**What to produce**
Only the lines from the one containing "(Some ∅) (payload_lines payload)." through the one containing "is parametric in it. *)" should be printed, exactly as they appear below, with both ends included.

[Record excerpts Boundary: Start]

(** ** The platform's [Headers] class

    A map from lower-cased names to values.  [set] normalises the value,
    then rejects (with a [TypeError], here [None]) a name that is not a
    token or a value holding NUL, CR or LF.  (A name or value with a code
    unit above 255 is refused before that, when it is made a byte string;
    such text is outside [list ascii].)

    Under a name given twice a [Headers] object yields the values joined
    by a comma and a blank; the map holds that joined value.  Set-Cookie
    is the exception: its values are kept apart and [forEach] visits them
    one by one.  The code only ever reads a [Headers] object it was given
    through [forEach] with [setHeader] as the callback, which leaves the
    last Set-Cookie value, so for this name the map holds the last value
    and [forEach] visits that. *)
Module Headers.

Definition is_token_unit (c : ascii) : bool :=
  let n := code c in
  ((48 <=? n) && (n <=? 57) || (65 <=? n) && (n <=? 90)
   || (97 <=? n) && (n <=? 122)
   || bool_decide (n ∈ [33; 35; 36; 37; 38; 39; 42; 43; 45; 46; 94; 95; 96; 124; 126]))%N.

Definition valid_name (name : list ascii) : bool :=
  negb (bool_decide (name = [])) && forallb is_token_unit name.

Definition is_http_ws (c : ascii) : bool :=
  match code c with
  | 9 | 10 | 13 | 32 => true
  | _ => false
  end%N.

Fixpoint strip_start (s : list ascii) : list ascii :=
  match s with
  | c :: s' => if is_http_ws c then strip_start s' else s
  | [] => []
  end.

Definition normalize (value : list ascii) : list ascii :=
  rev (strip_start (rev (strip_start value))).

Definition valid_value (value : list ascii) : bool :=
  forallb (fun c => negb (bool_decide (code c ∈ [0; 10; 13]%N))) value.

Definition set (h : gmap (list ascii) (list ascii)) (name value : list ascii)
  : option (gmap (list ascii) (list ascii)) :=
  let value := normalize value in
  if valid_name name && valid_value value
  then Some (<[toLowerCase name := value]> h)
  else None.

(** [append], as used by [new Headers(record)]. *)
Definition append (h : gmap (list ascii) (list ascii)) (name value : list ascii)
  : option (gmap (list ascii) (list ascii)) :=
  let value := normalize value in
  if valid_name name && valid_value value
  then Some (<[toLowerCase name :=
                 match h !! toLowerCase name with
                 | Some old =>
                     if decide (toLowerCase name = lit "set-cookie") then value
                     else old ++ lit ", " ++ value
                 | None => value
                 end]> h)
  else None.

(** [get], [has] and [delete] are only called with names that are tokens. *)
Definition get (h : gmap (list ascii) (list ascii)) (name : list ascii)
  : option (list ascii) := h !! toLowerCase name.

Definition has (h : gmap (list ascii) (list ascii)) (name : list ascii) : bool :=
  bool_decide (is_Some (h !! toLowerCase name)).

Definition delete (h : gmap (list ascii) (list ascii)) (name : list ascii)
  : gmap (list ascii) (list ascii) := base.delete (toLowerCase name) h.

Definition name_le (a b : list ascii * list ascii) : Prop :=
  str_leb a.1 b.1 = true.

#[export] Instance name_le_dec a b : Decision (name_le a b).
Proof. unfold name_le. apply _. Defined.

(** The (name, value) pairs in the order [forEach] visits them. *)
Definition forEach (h : gmap (list ascii) (list ascii))
  : list (list ascii * list ascii) :=
  merge_sort name_le (map_to_list h).

(** Invariant of a [Headers] object filled by [set]. *)
Definition wf (h : gmap (list ascii) (list ascii)) : Prop :=
  ∀ k v, h !! k = Some v →
    valid_name k = true ∧ toLowerCase k = k ∧
    valid_value v = true ∧ normalize v = v.

(** What holds of a [Headers] object however it was filled: [append] of
    an empty value leaves a joined value that ends in a blank, so the
    last part of [wf] is [set]'s only. *)
Definition accepted (h : gmap (list ascii) (list ascii)) : Prop :=
  ∀ k v, h !! k = Some v →
    valid_name k = true ∧ toLowerCase k = k ∧ valid_value v = true.

End Headers.

(** ** Payloads ([SSDP.Search], [SSDP.Notification], [SSDP.Reply]) *)

Inductive Method := M_SEARCH | NOTIFY | REPLY.

(** [endpoint] is the [host]/[port] pair that only a [Search] carries. *)
Record Payload := mkPayload {
  method : Method;
  isReply : bool;
  _headers : gmap (list ascii) (list ascii);
  endpoint : option (list ascii * Z)
}.

Definition Search (host : list ascii) (port : Z) : Payload :=
  mkPayload M_SEARCH false ∅ (Some (host, port)).

Definition Notification : Payload := mkPayload NOTIFY false ∅ None.

Definition Reply : Payload := mkPayload REPLY true ∅ None.

Definition with_headers (p : Payload) (h : gmap (list ascii) (list ascii)) : Payload :=
  mkPayload (method p) (isReply p) h (endpoint p).

(** [Payload.setHeader]; [None] when [Headers.set] throws. *)
Definition setHeader (p : Payload) (key value : list ascii) : option Payload :=
  let key := toUpperCase (trim key) in
  let value := trim value in
  with_headers p <$> Headers.set (_headers p) key value.

Definition hasHeader (p : Payload) (key : list ascii) : bool :=
  Headers.has (_headers p) (toUpperCase (trim key)).

(** [Payload.getHeader]: [get(key) || undefined], so an empty value reads
    as absent. *)
Definition getHeader (p : Payload) (key : list ascii) : option (list ascii) :=
  match Headers.get (_headers p) (toUpperCase (trim key)) with
  | Some [] => None
  | r => r
  end.




(** One line of the loop in [Payload._decode]. *)
Definition decode_line (h : gmap (list ascii) (list ascii)) (line : list ascii)
  : option (gmap (list ascii) (list ascii)) :=
  match map trim (split colon line) with
  | key :: value =>
      if negb (bool_decide (key = [])) && bool_decide (0 < length value)%nat
      then Headers.set h (toUpperCase key) (trim (join [colon] value))
      else Some h
  | [] => Some h
  end.

Definition payload_lines (payload : list ascii) : list (list ascii) :=
  filter (fun line => (0 < length line)%nat)
         (map trim (drop 1 (split LF payload))).

(** [Payload._decode]; [None] when [Headers.set] throws. *)
Definition _decode (payload : list ascii) : option (gmap (list ascii) (list ascii)) :=
  foldl (fun acc line => acc ≫= fun h => decode_line h line)
        (Some ∅) (payload_lines payload).

Definition Search_decode (payload host : list ascii) (port : Z) : option Payload :=
  with_headers (Search host port) <$> _decode payload.

Definition Notification_decode (payload : list ascii) : option Payload :=
  with_headers Notification <$> _decode payload.

Definition Reply_decode (payload : list ascii) : option Payload :=
  with_headers Reply <$> _decode payload.

Definition request_line (m : Method) : list ascii :=
  match m with
  | REPLY => lit "HTTP/1.1 200 OK"
  | NOTIFY => toUpperCase (lit "notify") ++ lit " * HTTP/1.1"
  | M_SEARCH => toUpperCase (lit "m-search") ++ lit " * HTTP/1.1"
  end.

Definition header_line (kv : list ascii * list ascii) : list ascii :=
  toUpperCase kv.1 ++ lit ": " ++ kv.2.

Section Encode.

(** [String.prototype.localeCompare] is the host's collation; the encoder
    is parametric in it. *)
Variable localeCompare : list ascii → list ascii → Z.

Definition by_key (a b : list ascii * list ascii) : Prop :=
  localeCompare a.1 b.1 ≤ 0.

[Record excerpts Boundary: End]

**Task output**
        (Some ∅) (payload_lines payload).

Definition Search_decode (payload host : list ascii) (port : Z) : option Payload :=
  with_headers (Search host port) <$> _decode payload.

Definition Notification_decode (payload : list ascii) : option Payload :=
  with_headers Notification <$> _decode payload.

Definition Reply_decode (payload : list ascii) : option Payload :=
  with_headers Reply <$> _decode payload.

Definition request_line (m : Method) : list ascii :=
  match m with
  | REPLY => lit "HTTP/1.1 200 OK"
  | NOTIFY => toUpperCase (lit "notify") ++ lit " * HTTP/1.1"
  | M_SEARCH => toUpperCase (lit "m-search") ++ lit " * HTTP/1.1"
  end.

Definition header_line (kv : list ascii * list ascii) : list ascii :=
  toUpperCase kv.1 ++ lit ": " ++ kv.2.

Section Encode.

(** [String.prototype.localeCompare] is the host's collation; the encoder
    is parametric in it. *)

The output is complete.